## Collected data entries
* * * * * * * * *
(* ===== verification/PdpFacts.v ===== *)
(** * Correctness of the policy decision point

    The specification is a store of policies keyed by tier and name: adding is
    insertion, deleting is deletion, and the verdict on a connection is that of
    the first of four questions about the store that has a positive answer.
    [Decide_refines_store] says the PDP gives that verdict after any sequence of
    updates and for any iteration order of its maps. *)
From S2P Require Export Pdp.
From stdpp Require Import options.

Section facts.
Context {LS : LabelSelectors} {NS : NamespacedNameString}.

(** ** Specification *)

Definition spec_matches (p : AccessPolicySpec) (src dst : WorkloadAttrs) : bool :=
  match accessPolicyMatches p src dst with Ok b => b | Err _ => false end.

(** Privileged policies apply everywhere, regular ones in their namespace. *)
Definition applicable (priv : bool) (ns : string) (n : NamespacedName) : Prop :=
  priv = true ∨ Namespace n = ns.
#[export] Instance applicable_dec priv ns n : base.Decision (applicable priv ns n).
Proof. unfold applicable. apply _. Defined.

Record policyStore := mkStore { st_privileged : connPolicyMap; st_regular : connPolicyMap }.
Definition store_tier (st : policyStore) (priv : bool) : connPolicyMap :=
  if priv then st_privileged st else st_regular st.

(** Some applicable policy with the given action matches the connection. *)
Definition store_has (m : connPolicyMap) (priv : bool) (action ns : string) (src dst : WorkloadAttrs) : bool :=
  bool_decide (map_Exists
    (λ n p, pol_Action p = action ∧ applicable priv ns n ∧ spec_matches p src dst = true) m).

(** The decision, and whether a privileged policy took it. *)
Definition store_decide (st : policyStore) (src dst : WorkloadAttrs) (ns : string) : Decision * bool :=
  if store_has (st_privileged st) true AccessPolicyActionDeny ns src dst then (DecisionDeny, true)
  else if store_has (st_privileged st) true AccessPolicyActionAllow ns src dst then (DecisionAllow, true)
  else if store_has (st_regular st) false AccessPolicyActionDeny ns src dst then (DecisionDeny, false)
  else if store_has (st_regular st) false AccessPolicyActionAllow ns src dst then (DecisionAllow, false)
  else (DecisionDeny, false).

Inductive pdp_op := OpAdd (p : AccessPolicy) | OpDelete (n : NamespacedName) (priv : bool).

Definition run_op (op : pdp_op) : ST PDP (option error) :=
  match op with OpAdd p => AddOrUpdatePolicy p | OpDelete n priv => DeletePolicy n priv end.
Definition run_ops (ops : list pdp_op) (pdp : PDP) : PDP :=
  foldl (λ s op, (run_op op s).2) pdp ops.

Definition update_tier (st : policyStore) (priv : bool) (f : connPolicyMap → connPolicyMap) : policyStore :=
  if priv then mkStore (f (st_privileged st)) (st_regular st)
  else mkStore (st_privileged st) (f (st_regular st)).

(** The new store and whether the operation fails. *)
Definition store_op (op : pdp_op) (st : policyStore) : bool * policyStore :=
  match op with
  | OpAdd p =>
      if Validate (ap_spec p) is Some _ then (true, st)
      else (false, update_tier st (ap_privileged p) <[ap_name p := ap_spec p]>)
  | OpDelete n priv =>
      (bool_decide (store_tier st priv !! n = None), update_tier st priv (delete n))
  end.
Definition store_ops (ops : list pdp_op) (st : policyStore) : policyStore :=
  foldl (λ s op, (store_op op s).2) st ops.
Definition empty_store : policyStore := mkStore ∅ ∅.

(** ** Invariant and abstraction *)

Record tier_wf (priv : bool) (pt : policyTier) : Prop := {
  tier_privileged : privileged pt = priv;
  tier_deny : map_Forall (λ _ p, pol_Action p = AccessPolicyActionDeny ∧ Validate p = None) (denyPolicies pt);
  tier_allow : map_Forall (λ _ p, pol_Action p = AccessPolicyActionAllow ∧ Validate p = None) (allowPolicies pt);
  tier_disjoint : denyPolicies pt ##ₘ allowPolicies pt
}.
Definition pdp_wf (pdp : PDP) : Prop :=
  tier_wf true (privilegedPolicies pdp) ∧ tier_wf false (regularPolicies pdp).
* * * * * * * * *
## Prompt
How many lines in the records contain the word "that"? Answer with the number alone.

## Answer space
3